The next incorrect banker view came from the expectation for a V-shaped price recovery, starting during the first half of 2015, which would return oil prices to between $65 and $95 a barrel by early 2016. When prices failed to follow that forecast, the conventional view then shifted to year-end 2016 oil prices reaching between $50 and $70 a barrel. The bankers’ mid-year 2016 oil price view then predicted either a lightly improved price of $45 a barrel or a greatly improved price of $75. Notice that the range of oil price forecasts went from wide to narrow and then back to wide – a sign of a lack of conviction.
Exhibit 9. Energy Bankers Fail To Forecast Oil Prices
Source: SAFE
What does that lack of conviction say about future oil prices? The point of Mr. Lynch’s research is not to argue that it is impossible to forecast oil prices, but rather that oil industry decision-makers need to understand that their forecasts can be “wildly wrong,” and that “knowing why they might go wrong is crucial.” This applies to bankers, too. Mr. Lynch went on to point out that “[t]he market has repeatedly moved in ways thought impossible, on both the high and low side, and too many oil companies have suffered because their strategies reflected either a narrow vision of future prices or, quite simply, senior executives’ wishes.”
As we know, ‘wishing and hoping’ may be a business strategy, but probably not a successful one. In fact, it is often a dangerous strategy. It can be compared to chasing the last industry fad, something risk-assessing-author Nassim Taleb warned about in his book The Black Swan: The Impact of the Highly Improbable when he wrote, “Missing a train is only painful if you run after it!” How many companies across all industry lines over the years have suffered from being late to embrace an evolving trend? They often then discover that the trend they just jumped on was actually a peaking fad, and that they had overpaid for the privilege of participating, and as a result, suffered significant financial underperformance. A recent example may be the American natural gas shale revolution whose production success ultimately decimated gas prices making further drilling and production efforts unprofitable, which destroyed a number of exploration and production companies who gambled late on this trend.
The success of the natural gas shale revolution also encouraged drillers to exploit oil shale (tight) plays, with what turned out to be equally as impactful results. Between 2006 and 2015, U.S. oil production doubled with tight oil contributing about 90% of that success. Unfortunately, the additional U.S. oil output wound up adding to the global oil supply glut that ultimately led to the collapse in oil prices for the past two years.
On November 30th, the energy and business world was stunned when the members of the Organization of Petroleum Exporting Countries (OPEC) were able to reach an agreement to cut their combined production by 1.2 million barrels a day. The more amazing development was that OPEC could convince a handful of non-OPEC oil producers follow suit.
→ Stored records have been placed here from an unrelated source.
(** What [drop_slot] leaves of a window that is mapped. *)
Lemma drop_slot_spec cl m0 pd w v h own : (forall a, a ∈ cl -> a < pd \/ pd + 4096 <= a) ->
  (pending w = true -> forall a, a ∈ cl -> a < pages w \/ pages w + 4 * n_pages w <= a) ->
  (forall a, a ∈ entries_of m0 pd w -> a ∈ cl) -> same_but cl (mem v) m0 -> state w <> WM_SLOT_EMPTY -> owns h (array_of w ++ own) ->
  exists h', drop_slot pd w v h = Some (dropped w, free_all (frames_of m0 w) (set_mem v (clear (entries_of m0 pd w) (mem v))), h') /\ owns h' own.
Proof.
  intros Pd Ar En S Ne Ow. unfold drop_slot. rewrite bool_decide_eq_false_2 by done. cbv zeta.
  assert (U : zfor (Z.to_nat (n_pages w)) 0 (fun p => unmap_from_pd_keep_phys pd (page_va w p)) v = set_mem v (clear (entries_of m0 pd w) (mem v))).
  { unfold entries_of in *. destruct (Z.eqb_spec pd 0) as [-> | N].
    - unfold unmap_from_pd_keep_phys. cbn [Z.eqb]. generalize (Z.to_nat (n_pages w)) 0. intros n. induction n as [|n IH]; intros i; [by destruct v | apply IH].
    - assert (Sq : seqZ 0 (Z.of_nat (Z.to_nat (n_pages w))) = seqZ 0 (n_pages w)).
      { destruct (Z.leb_spec 0 (n_pages w)); [by rewrite Z2Nat.id | rewrite Z2Nat.nonpos by lia; by rewrite !seqZ_nil by lia]. }
      rewrite (unmap_loop cl m0); [by rewrite Sq | done | done | done |]. rewrite Sq. exact En. }
  rewrite U. clear U. set (v1 := set_mem v _). assert (S1 : same_but cl (mem v1) m0) by (by apply same_but_clear).
  unfold dropped, frames_of, array_of, pending in *. destruct (bool_decide (state w = WM_SLOT_DESTROY_PENDING)) eqn:D; cbn [andb negb] in *; [| by exists h].
  unfold free_slot_pages. destruct (Z.eqb_spec (pages w) 0) as [E | N]; cbn [negb option_bind mbind] in *; [by exists h |].
  destruct (dealloc_owns h own (pages w) (4 * n_pages w) Ow) as (h' & De & _ & Ow'). rewrite De. cbn [option_bind mbind]. exists h'. split; [| done].
  rewrite (free_loop (mem v1)) by done. do 4 f_equal. apply (f_equal (List.filter _)). destruct (Z.leb_spec 0 (n_pages w)) as [Ln | Ln].
  - rewrite Z2Nat.id by done. apply map_ext_in. intros x Ix%list_elem_of_In%elem_of_seqZ. apply (same_word cl _ _ _ (n_pages w)); [done | by apply Ar | lia].
  - rewrite Z2Nat.nonpos by lia. by rewrite !seqZ_nil by lia.
Qed.

Lemma drop_empty pd w v h : state w = WM_SLOT_EMPTY -> drop_slot pd w v h = Some (dropped w, v, h).
Proof. intros E. unfold drop_slot, dropped. rewrite E. done. Qed.

Definition in_use (w : wm_window) : bool := negb (bool_decide (state w = WM_SLOT_EMPTY)).

Lemma drop_slots_spec cl m0 pd ws : forall v h own, let mapped := List.filter in_use ws in
  (forall a, a ∈ cl -> a < pd \/ pd + 4096 <= a) ->
  (forall w a, w ∈ mapped -> pending w = true -> a ∈ cl -> a < pages w \/ pages w + 4 * n_pages w <= a) ->
  (forall a, a ∈ all_of (entries_of m0 pd) mapped -> a ∈ cl) -> same_but cl (mem v) m0 -> owns h (all_of array_of mapped ++ own) ->
  exists h', drop_slots pd ws v h = Some (map dropped ws,
      free_all (all_of (frames_of m0) mapped) (set_mem v (clear (all_of (entries_of m0 pd) mapped) (mem v))), h') /\ owns h' own.
Proof.
  induction ws as [|w ws IH]; intros v h own mapped Pd Ar En S Ow; [exists h; by destruct v |]. cbn [drop_slots map].
  unfold mapped in *. cbn [List.filter] in *. destruct (in_use w) eqn:U.
  - assert (Ne : state w <> WM_SLOT_EMPTY) by (unfold in_use in U; by apply negb_true_iff, bool_decide_eq_false in U).
    unfold all_of in *. cbn [map concat] in *. rewrite <- app_assoc in Ow.
    destruct (drop_slot_spec cl m0 pd w v h (concat (map array_of (List.filter in_use ws)) ++ own) Pd) as (h1 & -> & Ow1); try done.
    { intros P a Ia. apply Ar; [apply list_elem_of_here | done | done]. }
    { intros a Ia. apply En, elem_of_app. by left. }
    set (v1 := free_all _ _). assert (M1 : mem v1 = clear (entries_of m0 pd w) (mem v)) by (unfold v1; by rewrite (proj1 (free_all_keeps _ _))).
    cbn [option_bind mbind]. destruct (IH v1 h1 own Pd) as (h2 & -> & Ow2); try done.
    { intros w' a Iw. apply Ar. by apply list_elem_of_further. }
    { intros a Ia. apply En, elem_of_app. by right. }
    { rewrite M1. apply same_but_clear; [done |]. intros a Ia. apply En, elem_of_app. by left. }
    exists h2. split; [| done]. cbn [option_bind mbind]. do 3 f_equal. rewrite M1. unfold v1.
    rewrite !free_all_set_mem, free_all_app, clear_app, free_all_frames. by rewrite (free_all_frames _ (free_all _ v)).
  - assert (E : state w = WM_SLOT_EMPTY) by (unfold in_use in U; by apply negb_false_iff, bool_decide_eq_true in U).
    rewrite drop_empty by done. cbn [option_bind mbind]. destruct (IH v h own Pd Ar En S Ow) as (h2 & -> & Ow2). by exists h2.
Qed.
The combined output cut, to begin January 1, 2017, if adhered to, will accelerate the rebalancing of the global oil market, pulling it forward by possibly as much as half a year, or to the first half of 2017 rather than year-end. But what might that mean for oil prices?
A new report from oil analyst Doug Terreson of the investment banking firm Evercore ISI, discusses his optimistic view of the crude oil market and therefore ebullient 2017 and 2018 earnings outlook for the major integrated oil companies he researches. As all good oil producer analysts do in their reports, Mr. Terreson lays out his bullish case by focusing on the global supply and demand for oil and how the production cuts mean rising future oil prices that drive his companies’ improved earnings outlooks. We were intrigued by a chart in the report that showed Mr. Terreson’s oil price forecasts for 2016, 2017 and 2018, along with the consensus view of Wall Street oil analysts and what the forward oil futures prices suggest.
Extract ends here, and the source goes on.